## Your task
Below is a listing; reproduce exactly its lines from the one containing "rewrite bind_Val_l, wrap_add_l by lia." to its last line, both ends kept, and no other lines.
......
(** X22.  A help request that is not tracked yet, from a user who is not a
    bot, in a guild with an active server row, is tracked by [on_message] as
    the last row of the table: open, with the message's id, time and author,
    and with a check sleeping for it.  This holds also when the author is a
    curator, whose message is first taken as a response to older requests. *)
Theorem help_request_is_tracked_open :
  forall (lower : string -> string)
         (search_task_count search_number : string -> option Z)
         (w : Handlers.World) (now : Z) (m : Handlers.Incoming)
         (server : DiscordServers),
    Handlers.in_author_bot m = false ->
    Handlers.get_server_by_guild_id w (msg_guild_id (Handlers.in_message m))
      = Some server ->
    Handlers.contains_help_keywords lower (msg_content (Handlers.in_message m))
    || Handlers.contains_curator_mention w m = true ->
    ~ In (msg_id (Handlers.in_message m))
         (map mention_message_id (Bot.trackings (Handlers.bot w))) ->
    let b := Handlers.bot
               (Handlers.on_message lower search_task_count search_number w now m) in
    exists older t,
      Bot.trackings b = older ++ [t] /\
      List.length older = List.length (Bot.trackings (Handlers.bot w)) /\
      mention_message_id t = msg_id (Handlers.in_message m) /\
      mention_timestamp t = msg_created_at (Handlers.in_message m) /\
      mention_author_id t = Some (msg_author_id (Handlers.in_message m)) /\
      server_id t = srv_id server /\
      is_resolved t = false /\
      In (rt_id t) (map fst (Bot.pending_checks b)).
Proof.
  intros lower search_task_count search_number w now m server Hbot Hsrv Hhelp Hnew b.
  unfold b. rewrite on_message_bot, Hbot, Hsrv. cbv zeta. rewrite Hhelp.
  set (b1 := match Handlers.get_curator_by_discord_id w _ with
             | Some c => _
             | None => _
             end).
  assert (Hids : map mention_message_id (Bot.trackings b1) =
                 map mention_message_id (Bot.trackings (Handlers.bot w))).
  { unfold b1. destruct (Handlers.get_curator_by_discord_id w _);
      [apply update_response_tracking_mentions | reflexivity]. }
  assert (Hfind : find (fun t => mention_message_id t =? msg_id (Handlers.in_message m))
                    (Bot.trackings b1) = None).
  { destruct (find _ (Bot.trackings b1)) as [t|] eqn:E; [|reflexivity].
    apply find_some in E. destruct E as [Hin Heq]. apply Z.eqb_eq in Heq.
    exfalso. apply Hnew. rewrite <- Hids, <- Heq. now apply in_map. }
  unfold Bot.create_response_tracking. rewrite Hfind.
  cbn [Bot.schedule_notification_check Bot.trackings Bot.pending_checks].
  eexists. eexists. split; [reflexivity|].
  split; [now rewrite <- (length_map mention_message_id), Hids, length_map|].
  repeat (split; [reflexivity|]).
  rewrite map_app, in_app_iff. right. now left.
Qed.

Lemma help_request_is_tracked_open_witness :
  let b := Handlers.bot
             (Handlers.on_message HandlerScenario.plain_lower
                HandlerScenario.no_number HandlerScenario.no_number
                HandlerScenario.world (seconds 1000)
                (HandlerScenario.incoming Scenario.alice_help_msg)) in
  exists older t,
    Bot.trackings b = older ++ [t] /\
    List.length older = 0%nat /\
    mention_message_id t = 101 /\
    mention_timestamp t = seconds 1000 /\
    mention_author_id t = Some 42 /\
    server_id t = 1 /\
    is_resolved t = false /\
    In (rt_id t) (map fst (Bot.pending_checks b)).
Proof.
  apply (help_request_is_tracked_open HandlerScenario.plain_lower
           HandlerScenario.no_number HandlerScenario.no_number
           HandlerScenario.world (seconds 1000)
           (HandlerScenario.incoming Scenario.alice_help_msg) Scenario.lspd).
  - reflexivity.
  - reflexivity.
  - reflexivity.
  - intros [].
Defined.

(** ** discord_bot.py: what the handlers log, and the score *)

Section LoggingFacts.

Import Handlers.
Variable lower : string -> string.
Variable search_task_count : string -> option Z.
Variable search_number : string -> option Z.

Lemma base_score_app (config : GlobalRatingConfig) (acts extra : list Activities)
    (trackings : list ResponseTracking) (now curator days : Z) :
  RatingSystem.base_score
    (RatingSystem.calculate_curator_score config (acts ++ extra) trackings now
       curator days) =
  RatingSystem.base_score
    (RatingSystem.calculate_curator_score config acts trackings now curator days)
  + fold_right (fun a s => type_points config (act_type a) + s) 0
      (RatingSystem.activities_in_period extra now curator days).
Proof.
  rewrite !base_score_sum. unfold RatingSystem.activities_in_period.
  destruct (period_start now days); [|reflexivity].
  now rewrite filter_app, fold_right_points_app.
Qed.

Lemma score_app_outside (config : GlobalRatingConfig) (acts extra : list Activities)
    (trackings : list ResponseTracking) (now curator days : Z) :
  RatingSystem.activities_in_period extra now curator days = [] ->
  RatingSystem.calculate_curator_score config (acts ++ extra) trackings now
    curator days =
  RatingSystem.calculate_curator_score config acts trackings now curator days.
Proof.
  intro H. unfold RatingSystem.calculate_curator_score.
  assert (E : RatingSystem.activities_in_period (acts ++ extra) now curator days =
              RatingSystem.activities_in_period acts now curator days).
  { unfold RatingSystem.activities_in_period in *.
    destruct (period_start now days); [|reflexivity].
    now rewrite filter_app, H, app_nil_r. }
  now rewrite E.
Qed.

Lemma own_rows_in_period (now curator days : Z) (rows : list Activities) :
  Forall (fun a => act_curator_id a = curator /\
                   in_period now days (act_timestamp a)) rows ->
  RatingSystem.activities_in_period rows now curator days = rows.
Proof.
  unfold RatingSystem.activities_in_period, in_period.
  destruct (period_start now days) as [start|].
  - induction 1 as [|a rows [Hc Hp] Hrows IH]; [reflexivity|].
    cbn [filter]. rewrite IH.
    replace (act_curator_id a =? curator) with true by (symmetry; now apply Z.eqb_eq).
    replace (start <=? act_timestamp a) with true
      by (symmetry; apply Z.leb_le; lia).
    replace (act_timestamp a <=? now) with true by (symmetry; apply Z.leb_le; lia).
    reflexivity.
  - intro H. destruct H as [|a rows [_ []] _]. reflexivity.
Qed.
Lemma splitext_loop_reassemble (p : string) (dotIndex : Z) (fuel : nat) :
  forall filenameIndex : Z,
    fst (splitext_loop fuel p filenameIndex dotIndex)
      ++ snd (splitext_loop fuel p filenameIndex dotIndex) = p.
Proof.
  induction fuel as [|fuel IH]; intros fi; simpl.
  - apply append_empty_r.
  - destruct (fi <? dotIndex); [|apply append_empty_r].
    destruct (negb _); [|apply IH].
    apply str_take_drop.
Qed.

(** No character after its last occurrence: the text from the last
    [c] on is [c] followed by a text without [c]. *)
Lemma rfind_str_drop_at (c : ascii) (s : string) :
  0 <= rfind c s ->
  exists t : string,
    str_drop (Z.to_nat (rfind c s)) s = String c t /\ rfind c t = -1.
Proof.
  induction s as [|a s IH]; simpl; [lia|].
  pose proof (rfind_lower_bound c s) as Hlo.
  destruct (0 <=? rfind c s) eqn:E.
  - intros _. apply Z.leb_le in E. destruct (IH E) as (t & Ht & Hnone).
    exists t. split; [|exact Hnone].
    replace (Z.to_nat (rfind c s + 1)) with (S (Z.to_nat (rfind c s))) by lia.
    exact Ht.
  - apply Z.leb_gt in E. destruct (Ascii.eqb_spec a c) as [->|]; [|lia].
    intros _. exists s. split; [reflexivity|lia].
Qed.
Lemma strip_prefix_spec p s r : strip_prefix p s = Some r -> s = p +:+ r.
Proof.
  revert s. induction p as [|a p IH]; intros [|b s] H; cbn in H; try done; try by injection H as <-.
  destruct (Ascii.eqb a b) eqn:E; [|done]. apply Ascii.eqb_eq in E as ->.
  rewrite string_app_cons. by rewrite <- (IH s H).
Qed.

Lemma contains_spec s pat : contains s pat = true <-> exists a b, s = a +:+ pat +:+ b.
Proof.
  split.
  - induction s as [|c s IH]; cbn [contains]; rewrite orb_true_iff, prefix_strip; intros [H|H];
      try discriminate.
    1, 2: destruct (strip_prefix pat _) as [r|] eqn:E; [|done]; exists EmptyString, r;
      exact (strip_prefix_spec _ _ _ E).
    destruct (IH H) as (a & b & ->). by exists (String c a), b.
  - intros (a & b & ->). induction a as [|c a IH].
    + change (EmptyString +:+ ?s) with s. rewrite contains_find.
      destruct (pat +:+ b) as [|x t] eqn:E; cbn [find_after]; rewrite <- E, strip_prefix_app; done.
    + rewrite string_app_cons. cbn [contains]. by rewrite IH, orb_true_r.
Qed.

Lemma contains_mono s a p b : contains s p = false -> contains s (a +:+ p +:+ b) = false.
Proof.
  intros H. apply not_true_is_false. intros (u & v & ->)%contains_spec.
  apply not_true_iff_false in H. apply H, contains_spec.
  exists (u +:+ a), (b +:+ v). by rewrite !string_app_assoc.
Qed.

Lemma contains_first x p s : no_char x s = true -> contains s (String x p) = false.
Proof.
  intros H. apply not_true_is_false. intros (u & v & ->)%contains_spec.
  rewrite no_char_app, string_app_cons in H. cbn [no_char] in H.
  by rewrite Ascii.eqb_refl, andb_false_r in H.
Qed.

(** A separator that ends a text and does not occur before is its only one. *)
Lemma last_sep_only x s u t :
  no_char x s = true -> s +:+ String x EmptyString = u +:+ String x t -> u = s /\ t = EmptyString.
Proof.
  revert u. induction s as [|a s IH]; intros [|b u] H E; cbn [no_char] in *;
    rewrite ?string_app_cons in E.
  - by injection E as <-.
  - injection E as _ E. by destruct u.
  - injection E as -> _. by rewrite Ascii.eqb_refl in H.
  - injection E as -> E. apply andb_true_iff in H as [_ H]. by destruct (IH u H E) as [-> ->].
Qed.
Lemma tcp_checksum_valid_cover p :
  tcp_wf p -> len (raw p) < 65536 ->
  tcp_checksum_valid p <->
    0 < tcp_cover p + tcp_checksum_field p /\
    (tcp_cover p + tcp_checksum_field p) mod 65535 = 0.
Proof.
  intros W Hl. destruct W. unfold tcp_checksum_valid, checksum_valid, tcp_cover.
  set (seg := drop (Z.to_nat (tcp_offset p)) (raw p)).
  assert (Hs : len seg = len (raw p) - tcp_offset p)
    by (subst seg; unfold len in *; rewrite length_drop; lia).
  assert (Hip : forall n, (n <= 16)%nat -> length (take 4 (drop n (raw p))) = 4%nat)
    by (intros; rewrite length_take, length_drop; unfold len in *; lia).
  rewrite be_words_app.
  2:{ exists 6%nat. unfold pseudo_header. rewrite !length_app, !Hip by lia. done. }
  rewrite be_words_pseudo by (rewrite ?Hip by lia; (done || lia)).
  rewrite (seg_split seg) by lia.
  assert (Hf : from_be16 (byte_at seg 16) (byte_at seg 17) = tcp_checksum_field p).
  { unfold tcp_checksum_field. subst seg. rewrite !byte_at_drop by lia.
    rewrite Z2Nat.id by lia. done. }
  rewrite Hf. by replace (_ + (_ + tcp_checksum_field p + _)) with
    (be_words (take 4 (drop 12 (raw p))) + be_words (take 4 (drop 16 (raw p))) + 6
     + len seg + be_words (take 16 seg) + be_words (drop 18 seg) + tcp_checksum_field p)
    by lia.
Qed.

(** Rewriting the checksum words leaves what the TCP checksum covers. *)
Lemma tcp_cover_patch_ip p c :
  tcp_wf p -> tcp_cover (with_raw p (take 10 (raw p) ++ to_be16 c ++ drop 12 (raw p)))
  = tcp_cover p.
Proof.
  intros []. unfold tcp_cover; cbn [with_raw raw tcp_offset]. unfold len in *.
  rewrite !drop_patch by (cbn; lia). done.
Qed.

Lemma drop_patch_in (r src : list Z) (o a b : nat) :
  (o <= a <= length r)%nat -> (a <= b)%nat ->
  drop o (take a r ++ src ++ drop b r) =
  take (a - o) (drop o r) ++ src ++ drop (b - o) (drop o r).
Proof.
  intros H Hb. rewrite drop_app_le by (rewrite length_take; lia).
  rewrite skipn_firstn_comm, drop_drop. by replace (o + (b - o))%nat with b by lia.
Qed.

Lemma tcp_patch_own p c :
  tcp_wf p -> 0 <= c < 65536 ->
  let p' := with_raw p (take (Z.to_nat (tcp_offset p + 16)) (raw p) ++ to_be16 c
                        ++ drop (Z.to_nat (tcp_offset p + 18)) (raw p)) in
  tcp_cover p' = tcp_cover p /\ tcp_checksum_field p' = c.
Proof.
  intros [] Hc p'. set (o := Z.to_nat (tcp_offset p)).
  assert (Hlen : (o + 20 <= length (raw p))%nat) by (unfold len in *; lia).
  assert (Hseg : drop o (raw p') =
    take 16 (drop o (raw p)) ++ to_be16 c ++ drop 18 (drop o (raw p))).
  { cbn [raw with_raw p']. rewrite drop_patch_in by lia.
    replace (Z.to_nat (tcp_offset p + 16) - o)%nat with 16%nat by lia.
    by replace (Z.to_nat (tcp_offset p + 18) - o)%nat with 18%nat by lia. }
  assert (Hip : forall n, (n <= 16)%nat ->
    take 4 (drop n (raw p')) = take 4 (drop n (raw p))).
  { intros n Hn. cbn [raw with_raw p']. rewrite !firstn_skipn_comm.
    by rewrite take_patch by lia. }
  set (seg := drop o (raw p)) in *.
  assert (Hsl : (20 <= length seg)%nat) by (subst seg; rewrite length_drop; lia).
  assert (Ht : length (take 16 seg) = 16%nat) by (rewrite length_take; lia).
  split.
  - unfold tcp_cover. rewrite !Hip by lia. fold o. change (tcp_offset p') with (tcp_offset p).
    fold o. rewrite Hseg. fold seg.
    rewrite (take_app_le (take 16 seg)), (take_ge (take 16 seg)) by lia.
    rewrite drop_patch by (cbn; lia).
    unfold len. rewrite !length_app, Ht, length_drop. cbn [length to_be16]. lia.
  - unfold tcp_checksum_field. change (tcp_offset p') with (tcp_offset p).
    assert (Hb : forall i, 0 <= i -> byte_at (raw p') (tcp_offset p + i) = byte_at (drop o (raw p')) i)
      by (intros; rewrite byte_at_drop by lia; f_equal; lia).
    rewrite !Hb, Hseg by lia.
    rewrite (byte_at_app_r _ _ 16), (byte_at_app_r _ _ 17)
      by (unfold len; rewrite Ht; lia).
    unfold len; rewrite Ht. by apply from_to_be16.
Qed.

(** The accumulator at the end of the loops of [fix_tcp_checksum]. *)
Lemma tcp_cover_sum p :
  tcp_wf p -> len (raw p) < 65536 ->
  let seg := drop (Z.to_nat (tcp_offset p)) (raw p) in
  tcp_cover p + tcp_checksum_field p =
    be_words (take 4 (drop 12 (raw p))) + be_words (take 4 (drop 16 (raw p))) + 6
    + len seg + be_words seg /\
  0 < tcp_cover p + tcp_checksum_field p < 2 ^ 32.
Proof.
  intros [] Hl seg.
  assert (Hs : len seg = len (raw p) - tcp_offset p)
    by (subst seg; unfold len in *; rewrite length_drop; lia).
  assert (Hib : forall n, Forall is_byte (take 4 (drop n (raw p))))
    by auto using Forall_take, Forall_drop.
  assert (HT : tcp_cover p + tcp_checksum_field p =
    be_words (take 4 (drop 12 (raw p))) + be_words (take 4 (drop 16 (raw p))) + 6
    + len seg + be_words seg).
  { unfold tcp_cover, tcp_checksum_field. fold seg. rewrite (seg_split seg) by lia.
    subst seg. rewrite !byte_at_drop, Z2Nat.id by lia. lia. }
  split; [done|]. rewrite HT.
  pose proof (be_words_bounds seg ltac:(by apply Forall_drop)).
  pose proof (be_words_bounds _ (Hib 12%nat)). pose proof (be_words_bounds _ (Hib 16%nat)).
  assert (forall n, len (take 4 (drop n (raw p))) <= 4)
    by (intros; unfold len; rewrite length_take; lia).
  pose proof (H2 12%nat). pose proof (H2 16%nat). zmod_lia.
Qed.

(** The TCP half of [fix_tcp_checksum]: the field is overwritten with the
    complement of the sum of the covered words and of the {e old} field. *)
Lemma fix_tcp_checksum_eq p :
  tcp_wf p -> len (raw p) < 65536 ->
  fix_tcp_checksum p = fix_ipv4_checksum
    (with_raw p
       (take (Z.to_nat (tcp_offset p + 16)) (raw p)
        ++ to_be16 (not16 (fold_carries (tcp_cover p + tcp_checksum_field p)))
        ++ drop (Z.to_nat (tcp_offset p + 18)) (raw p))).
Proof.
  intros W Hl. destruct (tcp_cover_sum p W Hl) as [HT HR]. pose proof W as [].
  set (seg := drop (Z.to_nat (tcp_offset p)) (raw p)) in *.
  assert (Hs : len seg = len (raw p) - tcp_offset p)
    by (subst seg; unfold len in *; rewrite length_drop; lia).
  unfold fix_tcp_checksum. rewrite !read_ip_spec by lia. rewrite !bind_Val_l.
  replace (pkt_len p <? tcp_offset p) with false by (unfold pkt_len; lia).
  rewrite pseudo_sum_spec, bind_Val_l
    by (auto using Forall_take, Forall_drop;
        rewrite length_take, length_drop; unfold len in *; lia).
  unfold pkt_len. rewrite words_sum_spec; try lia; try done.
  2:{ unfold len; lia. } 2:{ by rewrite wrap_wrap. }
  rewrite bind_Val_l, wrap_add_l by lia.
  rewrite Z.sub_0_r, Z.add_0_r. fold seg.
  rewrite (take_ge seg) by (unfold len in *; lia).
  change (Z.to_nat 12) with 12%nat. change (Z.to_nat 16) with 16%nat.
  rewrite <- Hs, <- HT, wrap_small, wf_csum by lia. cbn [snd].
  rewrite copy_from_slice_eq, bind_Val_l by (rewrite ?len_to_be16; lia).
  by replace (tcp_offset p + 16 + 2) with (tcp_offset p + 18) by lia.
Qed.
......
## Response area
  rewrite bind_Val_l, wrap_add_l by lia.
  rewrite Z.sub_0_r, Z.add_0_r. fold seg.
  rewrite (take_ge seg) by (unfold len in *; lia).
  change (Z.to_nat 12) with 12%nat. change (Z.to_nat 16) with 16%nat.
  rewrite <- Hs, <- HT, wrap_small, wf_csum by lia. cbn [snd].
  rewrite copy_from_slice_eq, bind_Val_l by (rewrite ?len_to_be16; lia).
  by replace (tcp_offset p + 16 + 2) with (tcp_offset p + 18) by lia.
Qed.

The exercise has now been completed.